Date: Tuesday, February 14, 2023
No one does cyclical quite like the shipping industry.
After enjoying years of record profits in the aftermath of the global pandemic, the shipping industry now looks set to experience a sharp reversal.
So say Barclays Plc analysts led by Alexia Dogani, who warn that their proprietary index of freight rates suggests shipping costs “will likely go below pre-pandemic levels or, at best, back to where they were pre-pandemic given current trends.”
They’re cutting their estimates for earnings at companies like A.P. Moller-Maersk A/S and Zim Integrated Shipping Services Ltd., citing the twin pressures of lower rates and oversupply. Shipping companies that made nearly $60 billion in profits in the third quarter of last year alone, according to estimates from John McCown, have been using the money to ramp up capacity and buy new vessels.
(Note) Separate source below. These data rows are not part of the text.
(** ** Cancellation *)

(** C14: Only the owner of a resting order can cancel it.  Another owner is
    told so and the engine is untouched; the owner gets the cancellation
    with what was left of the order, the id is gone from the index and every
    other id stays. *)
Theorem cancel_authorised evs e id l o owner :
  reachable evs e -> b_orders (e_book e) !! id = Some l -> st_orders (e_store e) !! l = Some o ->
  exists evs' e', Cancel id owner e = Ok (evs', e') /\
    if o_owner o =? owner then
      head evs' = Some (CanceledEvent id (o_clientOrderId o) owner (o_side o) (o_price o) (o_qty o)) /\
      b_orders (e_book e') !! id = None /\
      (forall id', id' <> id ->
         is_Some (b_orders (e_book e') !! id') <-> is_Some (b_orders (e_book e) !! id'))
    else evs' = [RejectedEvent id 0 owner ReasonNotOwner] /\ e' = e.
Proof.
  intros H Hl Ho. destruct (reachable_history _ _ H) as (b & [Hrep Hinv _ _ _ _]).
  destruct (Z.eqb_spec (o_owner o) owner) as [Hown|Hown].
  2: { exists [RejectedEvent id 0 owner ReasonNotOwner], e. split; [|done].
       unfold Cancel, go_gets, mbind, go_bind. rewrite Hl. unfold load_order. rewrite Ho. cbn zeta.
       apply Z.eqb_neq in Hown. by rewrite Hown. }
  destruct (wp_elim _ _ _ (Cancel_rep e b id owner Hrep)) as (evs' & e' & Hrun & -> & Hrep').
  eexists _, e'. split; [exact Hrun|].
  destruct (rep_lookup _ _ _ _ _ Hrep Hl Ho) as (r & Hr & <- & ? & ? & ? & ->). simpl in Hown.
  assert (Hf : find_order (r_id r) (all_orders b) = Some r).
  { apply list_elem_of_split in Hr as (pre & post & Hxy). rewrite Hxy. apply find_order_middle.
    rewrite <- Hxy. apply (bi_ids _ Hinv). }
  unfold cancel in Hrep' |- *. rewrite Hf, Hown, Z.eqb_refl in Hrep' |- *. simpl in Hrep' |- *.
  assert (Hdom : forall id', is_Some (b_orders (e_book e') !! id') <->
                   id' <> r_id r /\ is_Some (b_orders (e_book e) !! id')).
  { intros id'. rewrite (rep_index _ _ _ Hrep), (rep_index _ _ _ Hrep').
    unfold all_orders, remove_order. simpl. rewrite <- filter_app.
    rewrite !list_elem_of_fmap. setoid_rewrite list_elem_of_filter. naive_solver. }
  split; [done|]. split.
  - apply eq_None_not_Some. rewrite Hdom. tauto.
  - intros id' Hne. rewrite Hdom. tauto.
Qed.

Lemma cancel_authorised_witness :
  exists evs' e', Cancel 4 99 sample_engine = Ok (evs', e') /\
    evs' = [RejectedEvent 4 0 99 ReasonNotOwner] /\ e' = sample_engine.
Proof.
  destruct (b_orders (e_book sample_engine) !! 4) as [l|] eqn:Hl; [|by vm_compute in Hl].
  destruct (st_orders (e_store sample_engine) !! l) as [o|] eqn:Ho.
  - destruct (cancel_authorised sample_events sample_engine 4 l o 99 sample_reachable Hl Ho)
      as (evs' & e' & Hrun & Hcase). exists evs', e'. split; [exact Hrun|].
    vm_compute in Hl. injection Hl as <-. vm_compute in Ho. injection Ho as <-. exact Hcase.
  - vm_compute in Hl. injection Hl as <-. by vm_compute in Ho.
Defined.

(** ** Level search *)

(** C16: On a slice of levels whose prices are strictly sorted (descending
    for bids, ascending for asks) the binary search [levelIndex] returns, for
    every price: the index of the level with that price, or the index where
    a level of that price keeps the slice sorted; it reads only. *)
Theorem levelIndex_correct levels ps price desc e :
  Forall2 (level_price (e_store e)) levels ps -> strictly_sorted desc ps ->
  exists r, levelIndex levels price desc e = Ok (r, e) /\ search_result desc price ps r.
Proof.
  intros Hl Hs. destruct (wp_elim _ _ _ (levelIndex_spec levels ps price desc e Hl Hs))
    as (r & e' & Hrun & -> & Hr). eauto.
Qed.

Lemma levelIndex_correct_witness :
  exists r, levelIndex (b_asks (e_book sample_engine)) 102 false sample_engine =
              Ok (r, sample_engine) /\
            search_result false 102 [101; 103] r.
Proof.
  apply levelIndex_correct.
  - vm_compute. repeat constructor; eexists; split; reflexivity.
  - repeat constructor.
Defined.

(** ** Where the code leaves its contract *)

(** With a side that is neither [Buy] nor [Sell], neither limit test of the
    match loop applies. *)
Lemma crosses_unknown s p m : s <> Buy -> s <> Sell -> crosses s p m = true.
Proof. unfold crosses. intros H1%Z.eqb_neq H2%Z.eqb_neq. by rewrite H1, H2. Qed.

(** A taker without a limit takes all there is, up to its quantity. *)
Lemma swept_unlimited t q opp fs opp' q' :
  swept t q opp fs opp' q' -> (forall p, crosses (r_side t) (r_price t) p = true) ->
  0 <= q -> Forall order_pos opp ->
  fill_sum fs = Z.min q (sum_qty opp) /\ (0 < q' -> opp' = []).
Proof.
  intros Hsw Hall. induction Hsw as [opp|q|q m opp Hc|q m opp Hq Hc|q m opp fs opp' q' Hq Hc H IH];
    intros Hq0 Hpos.
  - pose proof (sum_qty_nonneg _ Hpos). simpl. lia.
  - simpl. split; [lia|done].
  - by rewrite Hall in Hc.
  - apply Forall_cons in Hpos as [_ Hpos]. pose proof (sum_qty_nonneg _ Hpos).
    rewrite sum_qty_cons. simpl. lia.
  - apply Forall_cons in Hpos as [_ Hpos]. pose proof (sum_qty_nonneg _ Hpos).
    destruct (IH ltac:(lia) Hpos) as [IH1 IH2]. rewrite sum_qty_cons. simpl. split; [lia|done].
Qed.

(** An order of unknown side in the abstract book. *)
Lemma place_unknown_side b cmd :
  Forall order_pos (s_asks b) -> c_Side cmd <> Buy -> c_Side cmd <> Sell ->
  0 < c_Qty cmd -> 0 < c_Price cmd ->
  let t := incoming b cmd in
  exists fs rest updates,
    fst (place cmd b) =
      AcceptedEvent (r_id t) (r_clientOrderId t) (r_owner t) (r_side t) (r_price t) (r_qty t)
        :: concat (fill_events t <$> fs) ++ updates /\
    Forall (fun ev => ev_Type ev = EvBookUpdate) updates /\
    s_asks b = (f_maker <$> fs) ++ rest /\
    fill_sum fs = Z.min (c_Qty cmd) (sum_qty (s_asks b)) /\
    s_bids (snd (place cmd b)) = s_bids b /\
    (sum_qty (s_asks b) < c_Qty cmd ->
       s_asks (snd (place cmd b)) = [set_r_qty (c_Qty cmd - sum_qty (s_asks b)) t]).
Proof.
  intros Hpos Hbuy Hsell Hq Hp t. unfold place.
  destruct (Z.leb_spec (c_Qty cmd) 0); [lia|]. destruct (Z.leb_spec (c_Price cmd) 0); [lia|].
  unfold execute, is_buy. cbn [r_side incoming]. fold t.
  pose proof (sweep_swept t (r_qty t) (s_asks b) ltac:(simpl; lia) (order_pos_positive _ Hpos)) as Hsw.
  pose proof (proj2 (Z.eqb_neq _ _) Hbuy) as ->. pose proof (proj2 (Z.eqb_neq _ _) Hsell) as ->.
  cbn [side_of]. destruct (sweep _ _ _) as [[fs opp] q]. cbn [fst snd] in Hsw.
  destruct (swept_unlimited _ _ _ _ _ _ Hsw
    (fun p => crosses_unknown _ _ p Hbuy Hsell) ltac:(simpl; lia) Hpos) as [Hsum Hempty].
  destruct (swept_conserves _ _ _ _ _ _ Hsw) as [Hc _].
  destruct (swept_priority _ _ _ _ _ _ Hsw) as (rest & Hopp & _).
  change (r_qty t) with (c_Qty cmd) in Hsum, Hc.
  assert (Hup : forall us, Forall (fun ev => ev_Type ev = EvBookUpdate) us ->
    Forall (fun ev => ev_Type ev = EvBookUpdate) ((update_event Sell opp <$> touched fs) ++ us)).
  { intros us Hus. apply Forall_app. split; [by apply Forall_fmap, Forall_true|done]. }
  destruct (Z.ltb_spec 0 q) as [Hq'|Hq']; exists fs, rest.
  - eexists. split; [done|]. split; [apply Hup; by repeat constructor|]. split_and!; try done.
    intros Hlt. cbn [snd set_side s_asks]. rewrite Hempty by done. simpl. do 2 f_equal. lia.
  - exists ((update_event Sell opp <$> touched fs) ++ []). rewrite app_nil_r at 1.
    split; [done|]. split; [by apply Hup|]. split_and!; try done. lia.
Qed.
That leaves major shippers with a potential glut of capacity just as the export boom that propelled rates to all-time highs peters out, with Maersk warning just last week that container volumes could fall by as much as 2.5% this year. That could leave shipping companies forced to idle vessels at the same time that they’re already cutting back on speeds in order to reduce carbon emissions.
“Capacity has already increased, while speed and idle management can only partially offset this influx of capacity without damaging network and schedule quality,” the analysts say. “Indeed, when we assess the recent data on both idling and slow steaming, the data has inflected the most in recent months, with limited success to date in halting the freight rate decline.”
While a drop in shipping rates would be good news for US inflation, which remains firmly above the Federal Reserve’s 2% target, it could also heap pressure on an industry that’s notorious for swinging from boom to bust. Barclays says it now expects “a significant correction in profitability over the next two years,” adding to similar warnings from industry participants of a “ great recession” coming to shipping.
“Container shipping line earnings can be very volatile given the significant operating leverage to unit freight rate,” the Barclays analysts conclude. “Clearly, as seen during the pandemic, it is difficult to predict rates, and operating leverage is very high, but our analysis and current rate projections suggest there could be significant challenges ahead.”